Shoesmart.co.id JAKARTA. Nilai tukar rupiah yang melemah terhadap dolar Amerika Serikat (AS) dan lonjakan harga minyak dunia diperkirakan akan memengaruhi arah pergerakan Indeks Harga Saham Gabungan (IHSG) hingga akhir tahun 2026.

Samuel Sekuritas melalui Head of Research, Prasetya Gunadi, telah merevisi target IHSG untuk akhir 2026 menjadi 7.500. Revisi ini didasarkan pada asumsi pertumbuhan pendapatan (earnings growth) yang hanya mencapai 2% dan *fair price to earnings ratio* (P/E) multiple sebesar 12,3 kali.

Dalam skenario yang lebih optimistis (bullish), IHSG diproyeksikan berpotensi mencapai level 8.000 dengan pertumbuhan pendapatan sebesar 5% dan *fair P/E multiple* di level 12,9 kali.
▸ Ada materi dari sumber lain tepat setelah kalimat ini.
(* ===== verification/Machine.v ===== *)
(** * The machine and the kernel monad

    The hardware (MMIO devices and system registers) is a parameter: the class
    [Hardware] is an arbitrary transition function for each bus access and
    each system-register access.  Everything the CPU does to it is logged in a
    trace.  RAM is a partial byte map; reading an address that is not mapped,
    the null pointer or a misaligned word faults.  A computation returns,
    panics (Rust's [panic!], bounds checks and arithmetic checks), faults
    (undefined behaviour or an abort), or is still in a busy-wait loop or
    scan when its fuel is gone. *)

From S2P Require Export Types.

Local Open Scope Z_scope.

Inductive sysreg :=
  | DAIF | CNTFRQ_EL0 | CNTPCT_EL0 | CNTP_TVAL_EL0 | CNTP_CVAL_EL0 | CNTP_CTL_EL0
  | ICC_PMR_EL1 | ICC_IGRPEN1_EL1 | ICC_IAR1_EL1 | ICC_EOIR1_EL1
  | MAIR_EL1 | TCR_EL1 | SCTLR_EL1 | TTBR0_EL1.

#[export] Instance sysreg_eq_dec : EqDecision sysreg.
Proof. solve_decision. Defined.

Inductive barrier := DsbSy | DsbNsh | Isb | TlbiVmalle1.

#[export] Instance barrier_eq_dec : EqDecision barrier.
Proof. solve_decision. Defined.

Inductive event :=
  | Read32 (addr value : Z)
  | Write32 (addr value : Z)
  | Write64 (addr value : Z)
  | Mrs (r : sysreg) (value : Z)
  | Msr (r : sysreg) (value : Z)
  | DaifSet (imm : Z)
  | Barrier (b : barrier).

#[export] Instance event_eq_dec : EqDecision event.
Proof. solve_decision. Defined.

Class Hardware := {
  hw_state : Type;
  hw_read32 : Z -> hw_state -> Z * hw_state;
  hw_write32 : Z -> Z -> hw_state -> hw_state;
  hw_write64 : Z -> Z -> hw_state -> hw_state;
  hw_mrs : sysreg -> hw_state -> Z * hw_state;
  hw_msr : sysreg -> Z -> hw_state -> hw_state;
  hw_daifset : Z -> hw_state -> hw_state;
}.

Section machine.
Context {HW : Hardware}.

Record world := mkWorld {
  w_hw : hw_state;
  w_ram : gmap Z byte;
  w_trace : list event;
  w_dtb : DtbTables.t;                     (* the statics of kernel/dtb.rs *)
  w_gic : GicState.t;                      (* GIC *)
  w_uart : UartState.t;                    (* UART *)
  w_rx : Mutex.t UartBuffer.t;             (* RX_BUFFER *)
}.

(** The statics as the image is loaded. *)
Definition boot_world (hw : hw_state) (ram : gmap Z byte) : world :=
  mkWorld hw ram [] DtbTables.init GicState.new UartState.new (Mutex.new UartBuffer.init).

Definition set_hw v w := mkWorld v (w_ram w) (w_trace w) (w_dtb w) (w_gic w) (w_uart w) (w_rx w).
Definition set_ram v w := mkWorld (w_hw w) v (w_trace w) (w_dtb w) (w_gic w) (w_uart w) (w_rx w).
Definition set_trace v w := mkWorld (w_hw w) (w_ram w) v (w_dtb w) (w_gic w) (w_uart w) (w_rx w).
Definition set_dtb v w := mkWorld (w_hw w) (w_ram w) (w_trace w) v (w_gic w) (w_uart w) (w_rx w).
Definition set_gic v w := mkWorld (w_hw w) (w_ram w) (w_trace w) (w_dtb w) v (w_uart w) (w_rx w).
Definition set_uart v w := mkWorld (w_hw w) (w_ram w) (w_trace w) (w_dtb w) (w_gic w) v (w_rx w).
Definition set_rx v w := mkWorld (w_hw w) (w_ram w) (w_trace w) (w_dtb w) (w_gic w) (w_uart w) v.

(** ** The monad *)

Inductive outcome (A : Type) :=
  | Done (a : A) (w : world)
  | Panicked (w : world)
  | Faulted (w : world)
  | Spinning (w : world).

Definition M (A : Type) : Type := world -> outcome A.

Definition ret {A} (a : A) : M A := fun w => Done A a w.

Definition bind {A B} (c : M A) (k : A -> M B) : M B :=
  fun w =>
    match c w with
    | Done _ a w' => k a w'
    | Panicked _ w' => Panicked B w'
    | Faulted _ w' => Faulted B w'
    | Spinning _ w' => Spinning B w'
    end.

Definition panic {A} : M A := fun w => Panicked A w.
Definition fault {A} : M A := fun w => Faulted A w.
Definition spin {A} : M A := fun w => Spinning A w.
Definition gets {A} (f : world -> A) : M A := fun w => Done A (f w) w.
Definition modify (f : world -> world) : M unit := fun w => Done unit tt (f w).

End machine.

Arguments Done {HW A} a w.
Arguments Panicked {HW A} w.
Arguments Faulted {HW A} w.
Arguments Spinning {HW A} w.

Notation "x <- c ;; k" := (bind c (fun x => k))
  (at level 100, c at next level, right associativity) : kernel_scope.
Notation "c ;; k" := (bind c (fun _ => k))
  (at level 100, right associativity) : kernel_scope.

Section operations.
Context {HW : Hardware}.
Local Open Scope kernel_scope.

(** ** Checked arithmetic (the dev profile's overflow checks) *)

Definition checked (w z : Z) : M Z := if fitsb w z then ret z else panic.

Definition uadd (w a b : Z) : M Z := checked w (a + b).
Definition usub (w a b : Z) : M Z := checked w (a - b).
Definition umul (w a b : Z) : M Z := checked w (a * b).
Definition udiv (a b : Z) : M Z := if b =? 0 then panic else ret (a / b).

(** [a << n], whose amount is checked and whose result is truncated. *)
Definition ushl (w a n : Z) : M Z :=
  if (0 <=? n) && (n <? w) then ret (shl w a n) else panic.

(** [a >> n]. *)
Definition ushr (w a n : Z) : M Z :=
  if (0 <=? n) && (n <? w) then ret (Z.shiftr a n) else panic.

(** ** Arrays with bounds checks *)

Definition arr_get {A} (l : list A) (i : nat) : M A :=
  match l !! i with Some x => ret x | None => panic end.

Definition arr_set {A} (l : list A) (i : nat) (x : A) : M (list A) :=
  match l !! i with Some _ => ret (<[i := x]> l) | None => panic end.

(** ** RAM *)

(** [p.add(n)] on a byte pointer: the address may not wrap. *)
Definition ptr_add (p n : Z) : M Z := if fitsb USIZE (p + n) then ret (p + n) else fault.

Definition load_byte (p : Z) : M byte :=
  ram <- gets w_ram ;;
  if p =? 0 then fault else match ram !! p with Some b => ret b | None => fault end.

Fixpoint load_bytes (p : Z) (n : nat) : M (list byte) :=
  match n with
  | O => ret []
  | S n => b <- load_byte p ;; bs <- load_bytes (p + 1) n ;; ret (b :: bs)
  end.

(** An unaligned little-endian load of [n] bytes, the target's native order. *)
Definition load_le (p : Z) (n : nat) : M Z := bs <- load_bytes p n ;; ret (le_combine bs).

Fixpoint ram_write (p : Z) (bs : list byte) (ram : gmap Z byte) : gmap Z byte :=
  match bs with [] => ram | b :: bs => <[p := b]> (ram_write (p + 1) bs ram) end.

(** A store of [n] bytes; every byte has to be mapped. *)
Definition store_le (p : Z) (n : nat) (v : Z) : M unit :=
  _ <- load_bytes p n ;;
  modify (fun w => set_ram (ram_write p (le_split n v) (w_ram w)) w).

(** [*p] for an aligned [u64] place. *)
Definition deref_u64 (p : Z) : M Z := if p mod 8 =? 0 then load_le p 8 else fault.
Definition assign_u64 (p v : Z) : M unit := if p mod 8 =? 0 then store_le p 8 v else fault.

(** ** The bus and the system registers *)

Definition emit (e : event) : M unit := modify (fun w => set_trace (w_trace w ++ [e]) w).

Definition bus_read32 (addr : Z) : M Z :=
  hw <- gets w_hw ;;
  let v := wrap U32 (fst (hw_read32 addr hw)) in
  modify (set_hw (snd (hw_read32 addr hw))) ;; emit (Read32 addr v) ;; ret v.

Definition bus_write32 (addr v : Z) : M unit :=
  modify (fun w => set_hw (hw_write32 addr v (w_hw w)) w) ;; emit (Write32 addr v).

Definition bus_write64 (addr v : Z) : M unit :=
  modify (fun w => set_hw (hw_write64 addr v (w_hw w)) w) ;; emit (Write64 addr v).

Definition mrs (r : sysreg) : M Z :=
  hw <- gets w_hw ;;
  let v := wrap U64 (fst (hw_mrs r hw)) in
  modify (set_hw (snd (hw_mrs r hw))) ;; emit (Mrs r v) ;; ret v.

Definition msr (r : sysreg) (v : Z) : M unit :=
  modify (fun w => set_hw (hw_msr r v (w_hw w)) w) ;; emit (Msr r v).

Definition msr_daifset (imm : Z) : M unit :=
  modify (fun w => set_hw (hw_daifset imm (w_hw w)) w) ;; emit (DaifSet imm).

Definition barrier_ins (b : barrier) : M unit := emit (Barrier b).

(** ** Loops *)

(** [while cond {}]: the busy wait, given up when the fuel is gone. *)
Fixpoint spin_while (fuel : nat) (cond : M bool) : M unit :=
  match fuel with
  | O => spin
  | S fuel => b <- cond ;; if b : bool then spin_while fuel cond else ret tt
  end.

(** [for x in l { acc = body(acc, x) }] *)
Fixpoint for_each {A B} (l : list A) (acc : B) (body : B -> A -> M B) : M B :=
  match l with
  | [] => ret acc
  | x :: l => acc <- body acc x ;; for_each l acc body
  end.

(** [for x in l { if let Some(r) = body(x) { return Some(r) } }; None] *)
Fixpoint for_find {A B} (l : list A) (body : A -> M (option B)) : M (option B) :=
  match l with
  | [] => ret None
  | x :: l =>
      r <- body x ;;
      match r with Some y => ret (Some y) | None => for_find l body end
  end.

(** [0..n] as the values of the loop variable. *)
Definition range (n : Z) : list Z := Z.of_nat <$> seq 0 (Z.to_nat n).

(** ** Total correctness *)

(** [wp c Q w]: from [w], [c] returns (it does not panic, fault or spin) and
    the result satisfies [Q]. *)
Definition wp {A} (c : M A) (Q : A -> world -> Prop) (w : world) : Prop :=
  match c w with Done a w' => Q a w' | _ => False end.

End operations.

(** ** Worlds after each primitive

    Naming the successor world of each primitive keeps the statements about
    drivers readable: a straight-line driver is a composition of these. *)

Section successors.
Context {HW : Hardware}.

Definition log (e : event) (w : world) : world := set_trace (w_trace w ++ [e]) w.

Definition peek32 (a : Z) (w : world) : Z := wrap U32 (fst (hw_read32 a (w_hw w))).

Definition after_read (a : Z) (w : world) : world :=
  log (Read32 a (peek32 a w)) (set_hw (snd (hw_read32 a (w_hw w))) w).

Definition after_write (a v : Z) (w : world) : world :=
  log (Write32 a v) (set_hw (hw_write32 a v (w_hw w)) w).

Definition after_write64 (a v : Z) (w : world) : world :=
  log (Write64 a v) (set_hw (hw_write64 a v (w_hw w)) w).

(** A read-modify-write of one register. *)
Definition after_rmw (a : Z) (f : Z -> Z) (w : world) : world :=
  after_write a (f (peek32 a w)) (after_read a w).

Definition peek_reg (r : sysreg) (w : world) : Z := wrap U64 (fst (hw_mrs r (w_hw w))).

Definition after_mrs (r : sysreg) (w : world) : world :=
  log (Mrs r (peek_reg r w)) (set_hw (snd (hw_mrs r (w_hw w))) w).

Definition after_msr (r : sysreg) (v : Z) (w : world) : world :=
  log (Msr r v) (set_hw (hw_msr r v (w_hw w)) w).

Definition after_daifset (imm : Z) (w : world) : world :=
  log (DaifSet imm) (set_hw (hw_daifset imm (w_hw w)) w).

(** [w'] differs from [w] at most in the hardware and the trace. *)
Definition same_kernel (w w' : world) : Prop :=
  w_ram w' = w_ram w /\ w_dtb w' = w_dtb w /\ w_gic w' = w_gic w /\
  w_uart w' = w_uart w /\ w_rx w' = w_rx w.

#[export] Instance same_kernel_preorder : PreOrder same_kernel.
Proof. unfold same_kernel. split; [done | intros ???; naive_solver congruence]. Qed.

End successors.

(** ** Execution lemmas *)

Create HintDb exec.

Section execution.
Context {HW : Hardware}.
Implicit Types (w : world).

Lemma bind_done {A B} (c : M A) (k : A -> M B) w a w' :
  c w = Done a w' -> bind c k w = k a w'.
Proof. unfold bind. by intros ->. Qed.

Lemma bind_panicked {A B} (c : M A) (k : A -> M B) w w' :
  c w = Panicked w' -> bind c k w = Panicked w'.
Proof. unfold bind. by intros ->. Qed.

Lemma bind_spinning {A B} (c : M A) (k : A -> M B) w w' :
  c w = Spinning w' -> bind c k w = Spinning w'.
Proof. unfold bind. by intros ->. Qed.

Lemma bind_bind {A B C} (c : M A) (k : A -> M B) (h : B -> M C) w :
  bind (bind c k) h w = bind c (fun a => bind (k a) h) w.
Proof. unfold bind. by destruct (c w). Qed.

Lemma bind_ext {A B} (c c' : M A) (k : A -> M B) w : c w = c' w -> bind c k w = bind c' k w.
Proof. unfold bind. by intros ->. Qed.

Lemma bind_ret_r {A} (c : M A) w : bind c ret w = c w.
Proof. unfold bind, ret. by destruct (c w). Qed.

Lemma bind_inv {A B} (c : M A) (k : A -> M B) w b w'' :
  bind c k w = Done b w'' -> exists a w', c w = Done a w' /\ k a w' = Done b w''.
Proof. unfold bind. destruct (c w); naive_solver. Qed.

Lemma exec_ret {A} (a : A) w : ret a w = Done a w.
Proof. done. Qed.

Lemma exec_gets {A} (f : world -> A) w : gets f w = Done (f w) w.
Proof. done. Qed.

Lemma exec_modify f w : modify f w = Done tt (f w).
Proof. done. Qed.

Lemma exec_checked n z w : fits n z -> checked n z w = Done z w.
Proof. intros H. unfold checked. by rewrite fitsb_true. Qed.

Lemma checked_panics n z w : ~ fits n z -> checked n z w = Panicked w.
Proof. intros H. unfold checked. by rewrite fitsb_false. Qed.

Lemma exec_uadd n a b w : fits n (a + b) -> uadd n a b w = Done (a + b) w.
Proof. apply exec_checked. Qed.

Lemma exec_usub n a b w : fits n (a - b) -> usub n a b w = Done (a - b) w.
Proof. apply exec_checked. Qed.

Lemma exec_umul n a b w : fits n (a * b) -> umul n a b w = Done (a * b) w.
Proof. apply exec_checked. Qed.

Lemma exec_udiv a b w : b <> 0 -> udiv a b w = Done (a / b) w.
Proof. intros H. unfold udiv. by rewrite (proj2 (Z.eqb_neq b 0)). Qed.

Lemma exec_ushl n a k w : 0 <= k < n -> ushl n a k w = Done (shl n a k) w.
Proof.
  intros H. unfold ushl.
  by rewrite (proj2 (Z.leb_le 0 k)), (proj2 (Z.ltb_lt k n)) by lia.
Qed.

Lemma ushl_panics n a k w : n <= k -> ushl n a k w = Panicked w.
Proof.
  intros H. unfold ushl. by rewrite (proj2 (Z.ltb_ge k n)), andb_false_r by lia.
Qed.

Lemma exec_ushr n a k w : 0 <= k < n -> ushr n a k w = Done (Z.shiftr a k) w.
Proof.
  intros H. unfold ushr.
  by rewrite (proj2 (Z.leb_le 0 k)), (proj2 (Z.ltb_lt k n)) by lia.
Qed.

Lemma exec_arr_get {A} (l : list A) i x w : l !! i = Some x -> arr_get l i w = Done x w.
Proof. intros H. unfold arr_get. by rewrite H. Qed.

Lemma arr_get_panics {A} (l : list A) i w :
  (length l <= i)%nat -> arr_get l i w = Panicked w.
Proof. intros H. unfold arr_get. by rewrite lookup_ge_None_2. Qed.

Lemma exec_arr_set {A} (l : list A) i x w :
  (i < length l)%nat -> arr_set l i x w = Done (<[i := x]> l) w.
Proof. intros H. unfold arr_set. apply lookup_lt_is_Some_2 in H as [y ->]. done. Qed.

Lemma arr_set_panics {A} (l : list A) i (x : A) w :
  (length l <= i)%nat -> arr_set l i x w = Panicked w.
Proof. intros H. unfold arr_set. by rewrite lookup_ge_None_2. Qed.

Lemma exec_ptr_add p n w : fits USIZE (p + n) -> ptr_add p n w = Done (p + n) w.
Proof. intros H. unfold ptr_add. by rewrite fitsb_true. Qed.

Lemma exec_bus_read32 a w : bus_read32 a w = Done (peek32 a w) (after_read a w).
Proof. done. Qed.

Lemma exec_bus_write32 a v w : bus_write32 a v w = Done tt (after_write a v w).
Proof. done. Qed.

Lemma exec_bus_write64 a v w : bus_write64 a v w = Done tt (after_write64 a v w).
Proof. done. Qed.

Lemma exec_mrs r w : mrs r w = Done (peek_reg r w) (after_mrs r w).
Proof. done. Qed.

Lemma exec_msr r v w : msr r v w = Done tt (after_msr r v w).
Proof. done. Qed.

Lemma exec_msr_daifset i w : msr_daifset i w = Done tt (after_daifset i w).
Proof. done. Qed.

Lemma exec_barrier b w : barrier_ins b w = Done tt (log (Barrier b) w).
Proof. done. Qed.

Lemma peek32_fits a w : fits U32 (peek32 a w).
Proof. by apply wrap_fits. Qed.

Lemma peek_reg_fits r w : fits U64 (peek_reg r w).
Proof. by apply wrap_fits. Qed.

End execution.

#[export] Hint Resolve exec_ret exec_gets exec_modify exec_checked exec_uadd exec_usub
  exec_umul exec_udiv exec_ushl exec_ushr exec_arr_get exec_arr_set exec_ptr_add
  exec_bus_read32 exec_bus_write32 exec_bus_write64 exec_mrs exec_msr exec_msr_daifset
  exec_barrier : exec.
#[export] Hint Resolve peek32_fits peek_reg_fits : bits.

(** Range side conditions, by linear arithmetic with the widths unfolded. *)
Ltac solve_fits := unfold fits, U8, U16, U32, U64, USIZE in *; lia.

#[export] Hint Extern 5 (fits _ _) => solve_fits : exec.
#[export] Hint Extern 5 (_ <= _ < _) => solve_fits : exec.
#[export] Hint Extern 5 (_ <> 0) => lia : exec.

(** Runs the next primitive or library call of a goal [c w = _]. *)
Ltac exec_step :=
  lazymatch goal with
  | |- bind (bind _ _) _ _ = _ => rewrite bind_bind
  | |- bind _ _ _ = _ => erewrite bind_done; [| solve [eauto with exec] ]
  end; cbv beta zeta.

Ltac exec_run :=
  repeat exec_step; try solve [eauto with exec].
(* ===== verification/IrqSafeMutex.v ===== *)
(** * src/ipc/irq_safe_mutex.rs: the spin-lock mutex, sequentially

    The operations as one CPU runs them.  A mutex lives somewhere in the
    world; a [place] says where (its getter and setter), so that the operations
    are written once for any static.  The closure of [lock] gets the protected
    data and returns its result with the data it leaves behind.  The
    interleavings with interrupt handlers and other cores are in
    [LockInterleaving]. *)

From S2P Require Export Machine.

Local Open Scope Z_scope.
Local Open Scope kernel_scope.

Section places.
Context {HW : Hardware}.

Record place (T : Type) := mkPlace {
  pl_get : world -> T;
  pl_put : T -> world -> world;
}.
Arguments pl_get {T} _ _.
Arguments pl_put {T} _ _ _.

(** What the operations need to know about a place. *)
Class PlaceLaws {T} (p : place T) : Prop := {
  place_get_put : forall v w, pl_get p (pl_put p v w) = v;
  place_put_put : forall v v' w, pl_put p v (pl_put p v' w) = pl_put p v w;
  place_put_get : forall w, pl_put p (pl_get p w) w = w;
  place_get_log : forall e w, pl_get p (log e w) = pl_get p w;
  place_get_hw : forall h w, pl_get p (set_hw h w) = pl_get p w;
  place_hw_put : forall v w, w_hw (pl_put p v w) = w_hw w;
}.
End places.

Arguments mkPlace {HW T} _ _.
Arguments pl_get {HW T} _ _.
Arguments pl_put {HW T} _ _ _.

Section mutex.
Context {HW : Hardware} {T : Type}.
Implicit Types (w : world) (m : place (Mutex.t T)).

Definition disable_irq : M Z :=
  daif <- mrs DAIF ;;
  msr_daifset 2 ;;
  ret daif.

Definition restore_interrupts (daif : Z) : M unit := msr DAIF daif.

(** [lock.compare_exchange(false, true, ..).is_err()] *)
Definition compare_exchange_is_err m : M bool :=
  mx <- gets (pl_get m) ;;
  if Mutex.lock mx then ret true
  else
    modify (pl_put m (Mutex.mk true (Mutex.data mx))) ;;
    ret false.

(** [f(&mut *self.data.get())] *)
Definition with_data {R} m (f : T -> M (R * T)) : M R :=
  mx <- gets (pl_get m) ;;
  r <- f (Mutex.data mx) ;;
  modify (fun w => pl_put m (Mutex.mk (Mutex.lock (pl_get m w)) (snd r)) w) ;;
  ret (fst r).

(** [self.lock.store(false, ..)] *)
Definition store_unlocked m : M unit :=
  modify (fun w => pl_put m (Mutex.mk false (Mutex.data (pl_get m w))) w).

Definition lock {R} (fuel : nat) m (f : T -> M (R * T)) : M R :=
  spin_while fuel (compare_exchange_is_err m) ;;
  result <- with_data m f ;;
  store_unlocked m ;;
  ret result.

Definition lock_irqsafe {R} (fuel : nat) m (f : T -> M (R * T)) : M R :=
  daif_state <- disable_irq ;;
  result <- lock fuel m f ;;
  restore_interrupts daif_state ;;
  ret result.

(** The world inside the critical section. *)
Definition acquired m w : world := pl_put m (Mutex.mk true (Mutex.data (pl_get m w))) w.

(** The world after the critical section left [d] behind. *)
Definition released m (d : T) w : world := pl_put m (Mutex.mk false d) w.

Lemma spin_lock_free fuel m w :
  Mutex.lock (pl_get m w) = false ->
  spin_while (S fuel) (compare_exchange_is_err m) w = Done tt (acquired m w).
Proof.
  intros Hl. simpl. unfold compare_exchange_is_err.
  rewrite bind_bind, (bind_done _ _ _ _ w (exec_gets _ _)), Hl. done.
Qed.

Lemma spin_lock_held fuel m w :
  Mutex.lock (pl_get m w) = true ->
  spin_while fuel (compare_exchange_is_err m) w = Spinning w.
Proof.
  intros Hl. induction fuel as [| fuel IH]; [done |]. simpl.
  rewrite (bind_done _ _ _ true w); [exact IH |].
  unfold compare_exchange_is_err.
  by rewrite (bind_done _ _ _ _ w (exec_gets _ _)), Hl.
Qed.

(** A free lock: the closure runs on the data with the lock taken, its result
    is returned, its data stored, the lock released. *)
Lemma exec_lock {R} `{!PlaceLaws m} fuel (f : T -> M (R * T)) w r d w1 :
  Mutex.lock (pl_get m w) = false ->
  f (Mutex.data (pl_get m w)) (acquired m w) = Done (r, d) w1 ->
  lock (S fuel) m f w = Done r (released m d w1).
Proof.
  intros Hl Hf. unfold lock.
  rewrite (bind_done _ _ _ _ _ (spin_lock_free fuel m w Hl)).
  erewrite bind_done.
  2:{ unfold with_data. rewrite (bind_done _ _ _ _ _ (exec_gets _ _)).
      unfold acquired at 1. rewrite place_get_put. simpl.
      rewrite (bind_done _ _ _ _ _ Hf). done. }
  unfold store_unlocked, bind, modify, ret, released. simpl.
  by rewrite place_get_put, place_put_put.
Qed.

Lemma exec_disable_irq w :
  disable_irq w = Done (peek_reg DAIF w) (after_daifset 2 (after_mrs DAIF w)).
Proof. done. Qed.

(** The world in which [lock_irqsafe] starts to acquire the lock. *)
Definition irqs_off w : world := after_daifset 2 (after_mrs DAIF w).

Lemma irqs_off_get `{!PlaceLaws m} w : pl_get m (irqs_off w) = pl_get m w.
Proof.
  unfold irqs_off, after_daifset, after_mrs. by rewrite !place_get_log, !place_get_hw, place_get_log, place_get_hw.
Qed.

Lemma exec_lock_irqsafe {R} `{!PlaceLaws m} fuel (f : T -> M (R * T)) w r d w1 :
  Mutex.lock (pl_get m w) = false ->
  f (Mutex.data (pl_get m w)) (acquired m (irqs_off w)) = Done (r, d) w1 ->
  lock_irqsafe (S fuel) m f w =
    Done r (after_msr DAIF (peek_reg DAIF w) (released m d w1)).
Proof.
  intros Hl Hf. unfold lock_irqsafe.
  rewrite (bind_done _ _ _ _ _ (exec_disable_irq w)).
  erewrite bind_done; [done |].
  apply exec_lock; fold (irqs_off w); by rewrite irqs_off_get.
Qed.

End mutex.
Namun, dalam skenario pesimistis (bearish), IHSG diperkirakan dapat terkoreksi menuju 6.300 dengan pertumbuhan pendapatan minus 3% dan *fair P/E multiple* 10,9 kali.

“Awalnya, kami menargetkan pertumbuhan pendapatan bisa mencapai 5%, tetapi kami turunkan menjadi 2%. Penurunan ini disebabkan oleh faktor pelemahan rupiah dan kenaikan harga minyak,” jelas Prasetya dalam acara Media Connect, Kamis (7/5/2026).

Lebih lanjut, Prasetya memperkirakan nilai rupiah berpotensi melemah hingga level Rp 17.500 per dolar AS dalam skenario dasar. Dalam skenario *bearish*, rupiah bahkan bisa menembus di atas Rp 18.000 per dolar AS, sementara dalam skenario *bullish*, rupiah diperkirakan akan bergerak di bawah Rp 17.000 per dolar AS.

Yield SBN Masih Tinggi, Investor Bisa Manfaatkan Peluang dengan Strategi Ini

Prasetya juga mewanti-wanti bahwa jika nilai tukar rupiah sampai menembus level Rp 18.000 per dolar AS, dampaknya akan terasa pada sektor *consumer staples* hingga perbankan, yang pada akhirnya akan memengaruhi kualitas aset (asset quality).

Senada dengan Samuel Sekuritas, RHB Sekuritas Indonesia juga turut memangkas target IHSG menjadi 8.100, yang mencerminkan valuasi 13,9 kali P/E. Sebelumnya, perusahaan efek dengan kode broker DR ini memproyeksikan IHSG mampu mencapai 9.400.

Head of Research RHB Sekuritas Indonesia, Andrey Wijaya, menjelaskan bahwa proyeksi tersebut didukung oleh perkiraan pertumbuhan laba sekitar 8,9%–10% untuk tahun penuh 2026–2027.

“Hal ini didukung oleh permintaan domestik yang tetap kuat (resilien) meskipun menghadapi ketidakpastian eksternal dan tantangan domestik, serta likuiditas yang stabil dan normalisasi laba secara bertahap di sektor-sektor utama,” jelasnya dalam riset yang dirilis, Senin (4/5).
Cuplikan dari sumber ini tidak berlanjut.